RDC et satellite : une ambition à 400 millions de dollars, entre promesse et vigilance


Kinshasa s’est encore une fois placée au cœur de l’actualité technologique africaine. Ce samedi, le président Félix Tshisekedi a reçu Jean-Philippe Anvam, représentant de Monacosat, venu présenter l’état d’avancement du projet d’acquisition par la RDC d’un satellite national. Un projet colossal, évalué à 400 millions USD, censé réduire la fracture numérique, améliorer la cybersécurité, développer l’e-learning, la télémédecine et accélérer l’économie digitale.

Une vision nécessaire pour la RDC

Dans un pays-continent comme la RDC, où près de 70 % du territoire reste sans couverture internet fiable, la mise en orbite d’un satellite pourrait être un véritable levier d’inclusion. Les zones rurales, éternellement oubliées par les câbles à fibre optique, trouveraient enfin une passerelle vers le monde numérique. Sur le papier, le projet est visionnaire et s’aligne avec le plan national du numérique Horizon 2025, qui vise à rattraper des décennies de retard.

Les promesses face aux réalités

Mais au-delà du discours technologique, plusieurs questions méritent d’être posées :

  • Coût et priorités : dans un pays où les besoins en infrastructures de base (routes, électricité, eau potable) demeurent criants, comment justifier un investissement de 400 millions USD dans un satellite ? La fracture numérique peut-elle être comblée sans d’abord résoudre la fracture énergétique et éducative ?
  • Gouvernance et transparence : les Congolais se souviennent des multiples projets de fibre optique ou de backbone national, restés inachevés ou engloutis dans les labyrinthes de la mauvaise gouvernance. Quelles garanties existe-t-il pour que ce projet ne devienne pas un gouffre financier supplémentaire ?
  • Concurrence des acteurs privés : au moment où Starlink de SpaceX déploie déjà ses services en RDC, comment Monacosat et l’État congolais comptent-ils positionner un satellite national ? Complémentarité ou doublon coûteux ?
  • Durabilité : un satellite a une durée de vie limitée (souvent 15 ans). Quelle stratégie existe-t-il pour l’entretien, le remplacement, et surtout l’exploitation commerciale au bénéfice non seulement de l’État, mais aussi des populations ?

Une opportunité géostratégique

Cela dit, l’idée que la RDC devienne fournisseur de capacités satellitaires pour ses voisins est une piste stratégique intéressante. Avec sa position au cœur de l’Afrique, le pays pourrait transformer ce projet en instrument de puissance régionale et de diversification économique, si tant est que la gestion soit rigoureuse et tournée vers l’intérêt collectif.

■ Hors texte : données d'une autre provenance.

(** * Learnova AI backend: the Flask routes of [app.py]

    A shallow embedding of [app.py] and the properties of its request
    handlers.  Python values are modelled as follows.

    - [str] is [string]; [len], slicing and [in] work on characters.
      [lower] maps the letters A to Z and leaves every other character
      as it is; no character outside ASCII lowercases to a letter of an
      allowed extension, so [allowed_file] decides such names as Python
      does.
    - A parsed JSON body, and every dictionary handed to [jsonify], is a
      [json] value; the items of a [JObj] are the items of the Python dict,
      so its keys are pairwise distinct.
    - An exception is an [exn]: its class name and [str(e)].  Only
      subclasses of [Exception] are modelled, which is what
      [except Exception] catches.
    - Every name that [app.py] imports and calls ([secure_filename],
      [FileStorage.save], [process_uploaded_file], the methods of
      [LearnovaAI], [datetime.now]) is a field of the environment [Env];
      the handlers are functions of the request and of that environment,
      and they log every call that has an effect outside the process.
      A handler makes each of these calls at most once for a request, so
      a function of the call's arguments covers every way a collaborator
      can behave while one request is handled. *)

From Stdlib Require Import String Ascii List Bool Arith ZArith Lia.
Import ListNotations.
Open Scope string_scope.
Set Warnings "-register-all".

(** ** Exceptions and results *)

Record exn : Type := Exn { exn_class : string; exn_str : string }.

Inductive result (A : Type) : Type :=
| Ok (a : A)
| Err (e : exn).
Arguments Ok {A} a.
Arguments Err {A} e.

(** ** JSON values (also the Python values [request.json] yields) *)

Inductive json : Type :=
| JNull
| JBool (b : bool)
| JNum (n : Z)
| JStr (s : string)
| JArr (l : list json)
| JObj (items : list (string * json)).

(** ** The builtins of Python that [app.py] uses *)

Module Py.

(** [c in s] for a one-character needle. *)
Fixpoint str_in (c : ascii) (s : string) : bool :=
  match s with
  | EmptyString => false
  | String d s' => Ascii.eqb d c || str_in c s'
  end.

(** The cut of [s] at the last occurrence of [sep], if there is one. *)
Fixpoint rcut (sep : ascii) (s : string) : option (string * string) :=
  match s with
  | EmptyString => None
  | String c s' =>
      match rcut sep s' with
      | Some (a, b) => Some (String c a, b)
      | None => if Ascii.eqb c sep then Some (EmptyString, s') else None
      end
  end.

(** [s.rsplit(sep, 1)]: at most one split, made at the last [sep]. *)
Definition rsplit1 (sep : ascii) (s : string) : list string :=
  match rcut sep s with
  | Some (a, b) => [a; b]
  | None => [s]
  end.

(** [l[i]] for [i >= 0]. *)
Definition getitem {A : Type} (l : list A) (i : nat) : result A :=
  match nth_error l i with
  | Some x => Ok x
  | None => Err (Exn "IndexError" "list index out of range")
  end.

Definition lower_char (c : ascii) : ascii :=
  let n := nat_of_ascii c in
  if Nat.leb 65 n && Nat.leb n 90 then ascii_of_nat (n + 32) else c.

(** [s.lower()]. *)
Fixpoint lower (s : string) : string :=
  match s with
  | EmptyString => EmptyString
  | String c s' => String (lower_char c) (lower s')
  end.

(** [x in S] for a set of strings. *)
Definition set_in (x : string) (S : list string) : bool :=
  existsb (String.eqb x) S.

(** [s[:n]]. *)
Fixpoint slice_to (n : nat) (s : string) : string :=
  match n, s with
  | S n', String c s' => String c (slice_to n' s')
  | _, _ => EmptyString
  end.

(** [bool(v)]. *)
Definition truthy (v : json) : bool :=
  match v with
  | JNull => false
  | JBool b => b
  | JNum n => negb (Z.eqb n 0)
  | JStr s => negb (String.eqb s "")
  | JArr l => match l with [] => false | _ => true end
  | JObj l => match l with [] => false | _ => true end
  end.

(** Lookup in the items of a dict or of a [MultiDict] (first value). *)
Fixpoint lookup {V : Type} (k : string) (items : list (string * V)) : option V :=
  match items with
  | [] => None
  | (k', v) :: rest => if String.eqb k' k then Some v else lookup k rest
  end.

Definition type_name (v : json) : string :=
  match v with
  | JNull => "NoneType"
  | JBool _ => "bool"
  | JNum _ => "int"
  | JStr _ => "str"
  | JArr _ => "list"
  | JObj _ => "dict"
  end.

(** [data.get(key, default)]: only a dict has the attribute. *)
Definition get (data : json) (key : string) (default : json) : result json :=
  match data with
  | JObj items =>
      Ok (match lookup key items with Some v => v | None => default end)
  | _ =>
      Err (Exn "AttributeError"
             ("'" ++ type_name data ++ "' object has no attribute 'get'"))
  end.

(** [os.path.join(a, b)] on POSIX. *)
Definition os_path_join (a b : string) : string :=
  match b with
  | String "/" _ => b
  | _ =>
      match a with
      | EmptyString => b
      | _ =>
          match rcut "/" a with
          | Some (_, EmptyString) => a ++ b
          | _ => a ++ "/" ++ b
          end
      end
  end.

End Py.

(** ** [allowed_file] *)

Definition ALLOWED_EXTENSIONS : list string :=
  ["txt"; "pdf"; "doc"; "docx"; "jpg"; "jpeg"; "png"].

(** [and] evaluates its right operand only when the left one is true. *)
Definition allowed_file (filename : string) : result bool :=
  if Py.str_in "." filename then
    match Py.getitem (Py.rsplit1 "." filename) 1 with
    | Ok ext => Ok (Py.set_in (Py.lower ext) ALLOWED_EXTENSIONS)
    | Err e => Err e
    end
  else Ok false.

(** The validator as the specification words it. *)
Definition isAllowed (f : string) : Prop :=
  exists stem ext,
    f = stem ++ "." ++ ext /\
    Py.str_in "." ext = false /\
    In (Py.lower ext) ALLOWED_EXTENSIONS.

(** ** Flask: requests and responses *)

Record FileStorage : Type := { filename : string; stream : string }.

(** [bool(file)] is [bool(file.filename)]. *)
Definition FileStorage_bool (file : FileStorage) : bool :=
  negb (filename file =? "").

L’heure des choix courageux

Le satellite congolais est donc plus qu’un projet technologique. Il symbolise une volonté politique de moderniser le pays, mais il met aussi à l’épreuve la crédibilité du gouvernement. La fracture numérique ne se réduit pas seulement avec des satellites et des accords internationaux, mais aussi avec des politiques locales d’éducation numérique, de régulation transparente et d’accès abordable pour les citoyens.

En définitive, la question n’est pas seulement de savoir si la RDC peut avoir son satellite, mais plutôt si ce satellite sera réellement celui des Congolais, ou un simple trophée technologique suspendu dans le ciel, loin des réalités quotidiennes de la population.